Consistency compounds the same effect over years, not weeks. "Community can't be built for a couple of quarters and then dismantled," Jess says. The Ortus Club has executives who have attended its events twelve or fifteen times over, the kind of repeat trust a one-off invite can never buy.

The AI complication
This is where Jess's story gets more complicated for marketers leaning on AI to scale personalization. "It's changed things completely. It would be silly to pretend otherwise. But it hasn't changed the fundamentals of trust. It's changed how much that trust is worth," she says.
When personalized outreach was rare, a decent, tailored email could land on its own merit. Now that anyone can generate volume and a passable version of personalization, executives filter faster and grow suspicious of anything too smooth.
"Senior marketers have told me they can spot an AI-drafted pitch by the second line, and once they've spotted it, trust is already affected," Jess says.
AI is genuinely useful for research and drafting, the tedious parts of the job. What it cannot do, in her words, is "noticing where someone's thinking is stuck, remembering their name and what they told you they were struggling with during an in person conversation."
That takes human preparation, not a prompt. The consequence: expectations have risen sharply. Jess now expects her team to know a guest's full history with The Ortus Club by heart, not on a spreadsheet, and for that to come across naturally in a live room.

What happens after the yes
Trust does not stop mattering once an executive walks through the door. Jess sees one recurring failure point behind events that get a room full of yeses and still underdeliver: sales and marketing running on different KPIs. "I'd actually put it at close to fifty-fifty, even among our own clients and hosts," she says, between marketing walking in with a clear vision and sales under pressure to close something on the spot, turning the conversation into a pitch. "There's nothing more off-putting to an executive than talking to an account manager who doesn't actually have experience in the field," Jess adds.
Her advice is to question the reporting structure before the invite strategy. Sales and marketing should share one KPI, especially around events. Pipeline, in Jess's view, should be a byproduct of community, not the other way around, which is really the same rule that governs the invitation itself: an executive can tell within minutes whether the person across the table is there to build a relationship or close one.
That is also the direction Jess sees the wider industry moving. She points to The Ortus Club's B2B Marketing Summit at Marina Bay Sands in April, where around 300 senior marketing leaders from companies including Canva, TikTok, LinkedIn, and SailPoint discussed the same shift away from the pitch.
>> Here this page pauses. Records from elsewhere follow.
(* ===== verification/VolInv.v ===== *)
(** * The invariant of an open volume

    How the parts of a volume fit together between operations: the block
    store, the write buffer, the active log segment, the block map and the
    chunk objects all describe one array of blocks. *)

From S2P Require Import Prelude Words BlockMap Extents BlockStore BlockStoreFacts BlockStoreRace Crypto Paths Volume WAL Chunk ChunkFacts CommitFacts Read Blocks Inherit Content Requests ReadFacts Checkpoint CheckpointFacts SeqNum Frames Engine WALFacts.

Section inv.
Context {A : AEAD} {S : StateJSON}.

(** The sizes and names of a volume: set when it is opened. *)
Record geometry_ok (v : VB) : Prop := {
  go_size : VolumeSize v + BlockSize v < 2 ^ 64;
  go_header : header_ok v;
  go_magic : length (ChunkMagic v) = 4%nat;
  go_vbce : EncryptionEnabled v = true -> ChunkMagic v = lit "VBCE";
  go_obj : 0 < ObjBlockSize v;
  go_blocks : ObjBlockSize v / BlockSize v + 1 <= MaxUint16;
  go_bytes : ChunkHeaderSize + (ObjBlockSize v / BlockSize v + 1) * blockStride v < 2 ^ 32;
  go_shards : UseShardedWAL v = false;
  go_dir : wal_BaseDir (vb_WAL v) = BaseDir v;
  go_uuid : EncryptionEnabled v = true -> VolumeUUID v <> zeros 4
}.

(** A block of the write buffer or the log, as the block store knows it. *)
Record buffered (v : VB) (blk : Block) : Prop := {
  bu_wal : wal_block (BlockSize v) blk;
  bu_range : b_Block blk < 2 ^ 64 - 1;
  bu_seq : b_SeqNum blk <= SeqNum v;
  bu_entry : exists e, get_entry (BStore v) (b_Block blk) = Some e /\ b_SeqNum blk <= be_SeqNum e /\
    (be_SeqNum e = b_SeqNum blk -> be_Data e = b_Data blk)
}.

Definition holds (l : list Block) (b : Z) (e : BlockEntry) : Prop :=
  exists blk, blk ∈ l /\ b_Block blk = b /\ b_SeqNum blk = be_SeqNum e.

(** [seg] are the blocks of the active log segment. *)
Record vol_inv (s : St) (seg : list Block) : Prop := {
  vi_store : store_inv s;
  vi_geo : geometry_ok (vb s);
  vi_seqpos : 0 <= SeqNum (vb s);
  vi_objpos : 0 <= ObjectNum (vb s);
  vi_walpos : 0 <= WallNum (vb_WAL (vb s));
  vi_active : last (DB (vb_WAL (vb s))) = Some (wal_path (vb s) (WallNum (vb_WAL (vb s))));
  vi_open : wal_closed (vb_WAL (vb s)) = false;
  vi_seg : exists t, files (world s) !! wal_path (vb s) (WallNum (vb_WAL (vb s)))
             = Some (WALHeader (vb s) t ++ records (vb s) seg);
  vi_next : forall n, WallNum (vb_WAL (vb s)) < n -> files (world s) !! wal_path (vb s) n = None;
  vi_bufs : Forall (buffered (vb s)) (Writes (vb s) ++ seg);
  vi_mem : forall b e, get_entry (BStore (vb s)) b = Some e ->
    be_SeqNum e <= SeqNum (vb s) /\ (holds (Writes (vb s)) b e \/ be_State e = BlockStatePending);
  (* the newest write of a buffered block is buffered too *)
  vi_newest : forall blk e, blk ∈ Writes (vb s) ++ seg -> get_entry (BStore (vb s)) (b_Block blk) = Some e ->
    holds (Writes (vb s) ++ seg) (b_Block blk) e;
  vi_map : map_wf (blockStride (vb s)) (BlocksToObject (vb s));
  vi_agree : forall b, readPersisted (persistedExtents (BStore (vb s))) b
             = entry_of <$> LookupBlockToObject (blockStride (vb s)) (BlocksToObject (vb s)) b;
  vi_obj : forall b l, LookupBlockToObject (blockStride (vb s)) (BlocksToObject (vb s)) b = Some l ->
    0 <= l.1.1 < ObjectNum (vb s);
  (* everything in the map is older than everything in the buffers *)
  vi_floor : exists f, f <= SeqNum (vb s) /\
    (forall b l, LookupBlockToObject (blockStride (vb s)) (BlocksToObject (vb s)) b = Some l -> l.2 <= f) /\
    Forall (fun blk => f < b_SeqNum blk) (Writes (vb s) ++ seg);
  (* the reference counts of a volume with GC are those of the map *)
  vi_refs : refs_ok (vb s) /\ 0 <= gcFloor (vb s)
}.

Lemma entry_seq s seg b e :
  vol_inv s seg -> get_entry (BStore (vb s)) b = Some e -> be_SeqNum e <= SeqNum (vb s).
Proof. intros Hi He. by apply (vi_mem _ _ Hi b e). Qed.

Lemma holds_app l1 l2 b e : holds (l1 ++ l2) b e <-> holds l1 b e \/ holds l2 b e.
Proof. unfold holds. setoid_rewrite elem_of_app. naive_solver. Qed.

(** ** Reading *)

Lemma reads_inv s s' seg : reads_same s s' -> vol_inv s seg -> vol_inv s' seg.
Proof.
  intros Hr Hi. pose proof (reads_same_inv s s' Hr (vi_store _ _ Hi)) as Hst.
  destruct Hr as [(u & c & E & Hs) [F O]]. pose proof Hs as [_ X].
  assert (forall b, get_entry u b = get_entry (BStore (vb s)) b) as Hg by (intros; by apply same_store_entry).
  destruct Hi as [? G ? ? ? ? ? ? ? Hb Hm Hnw ? Ha ? ? ?].
  constructor; rewrite ?E, ?F; try done.
  - destruct G. by constructor.
  - eapply Forall_impl; [exact Hb|]. intros blk [? ? ? He]. constructor; try done.
    change (BStore (touch u c (vb s))) with u. by rewrite Hg.
  - intros b e. change (BStore (touch u c (vb s))) with u. rewrite Hg. apply Hm.
  - intros b e. change (BStore (touch u c (vb s))) with u. rewrite Hg. apply Hnw.
  - intros b. change (BStore (touch u c (vb s))) with u. rewrite X. apply Ha.
Qed.

(** ** Reserving SeqNums *)

Lemma frame_path s s' n : state_frame s s' ->
  wal_BaseDir (vb_WAL (vb s)) = BaseDir (vb s) ->
  files (world s') !! wal_path (vb s) n = files (world s) !! wal_path (vb s) n.
Proof.
  intros Hf Hd. destruct (wal_not_config (BaseDir (vb s)) n (VolumeName (vb s))) as [H1 H2].
  apply (sf_files _ _ Hf); unfold wal_path, config_path; by rewrite Hd.
Qed.

Lemma frame_chunk s s' id : state_frame s s' ->
  objects (world s') !! chunk_key (vb s) id = objects (world s) !! chunk_key (vb s) id.
Proof. intros Hf. apply (sf_objects _ _ Hf). apply chunk_not_config. Qed.

Lemma frame_others s s' : state_frame s s' -> others_same (VolumeName (vb s)) (objects (world s)) (objects (world s')).
Proof.
  intros Hf i vol _ _. apply (sf_objects _ _ Hf). intros E. symmetry in E. by apply config_not_chunk in E.
Qed.

Lemma frame_loc_ok s s' b pe : state_frame s s' -> loc_ok s b pe -> loc_ok s' b pe.
Proof.
  intros Hf (Ho & obj & d & H). split; [done|]. exists obj, d. pose proof (frame_chunk s s' (be_ObjectID pe) Hf) as Hk.
  destruct (sf_vb _ _ Hf) as (a & b' & c & ->).
  change (chunk_key (counters a b' c (vb s)) (be_ObjectID pe)) with (chunk_key (vb s) (be_ObjectID pe)).
  rewrite Hk. exact H.
Qed.

Lemma frame_store s s' : state_frame s s' -> store_inv s -> store_inv s'.
Proof.
  intros Hf [H1 H2 H3 H4 H5 H6 H7 H8 H9 H10]. destruct (sf_vb _ _ Hf) as (a & b' & c & E).
  constructor; rewrite ?E; try assumption.
  - apply (others_wf (vb s) (objects (world s))); [by apply frame_others|done].
  - intros b pe Hp. eapply frame_loc_ok; [done|]. apply H9, Hp.
Qed.

Lemma frame_block s s' b : store_inv s -> state_frame s s' -> vol_block s' b = vol_block s b.
Proof.
  intros Hi Hf. pose proof (fun id => frame_chunk s s' id Hf) as Hk. pose proof (frame_others s s' Hf) as Ho. destruct (sf_vb _ _ Hf) as (a & b' & c & E).
  unfold vol_block, loc_data. rewrite E.
  change (BStore (counters a b' c (vb s))) with (BStore (vb s)).
  change (BlockSize (counters a b' c (vb s))) with (BlockSize (vb s)).
  destruct (get_entry _ b); [done|]. destruct (readPersisted _ b) as [pe|]; [|by apply (others_data (vb s)); [|apply Hi]].
  change (chunk_key (counters a b' c (vb s)) (be_ObjectID pe)) with (chunk_key (vb s) (be_ObjectID pe)).
  by rewrite Hk.
Qed.

Lemma frame_inv s s' seg :
  state_frame s s' -> SeqNum (vb s) <= SeqNum (vb s') -> vol_inv s seg -> vol_inv s' seg.
Proof.
  intros Hf Hle Hi. pose proof (fun n => frame_path s s' n Hf (go_dir _ (vi_geo _ _ Hi))) as Hp.
  pose proof (frame_store s s' Hf (vi_store _ _ Hi)) as Hst.
  destruct (sf_vb _ _ Hf) as (a & b' & c & E). rewrite E in Hle. change (SeqNum (vb s) <= a) in Hle.
  destruct Hi as [? Hg ? ? ? ? ? [t Ht] Hn Hb Hm ? ? ? ? (f & Hfl & Hfm & Hfb) ?].
  constructor; rewrite ?E; try done.
  - destruct Hg. constructor; done.
  - change (0 <= a). lia.
  - exists t. change (files (world s') !! wal_path (vb s) (WallNum (vb_WAL (vb s))) = Some (WALHeader (vb s) t ++ records (vb s) seg)).
    by rewrite Hp.
  - intros n Hlt. etrans; [apply Hp|]. by apply Hn.
  - eapply Forall_impl; [exact Hb|]. intros blk [? ? ? ?]. constructor; try done. change (b_SeqNum blk <= a). lia.
  - intros b e He. destruct (Hm b e He) as [Hle' ?]. split; [change (be_SeqNum e <= a); lia|done].
  - exists f. split; [change (f <= a); lia|]. done.
Qed.
End inv.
Nicholas Braman, marketing director APJ at Kyriba, told the summit the value now sits in "the human voice, and not the polished content." Jess expects the topic to resurface at Campaign Asia's Festival of Marketing this September, where The Ortus Club is an engagement partner.
AI has made it trivial to manufacture the appearance of personal attention at scale, and a misaligned sales team can undo it just as fast once the room is real. Jess's bet, across outreach, the room, and the follow-up, is that the appearance was never the valuable part. The executives she has spent a decade courting can tell the difference.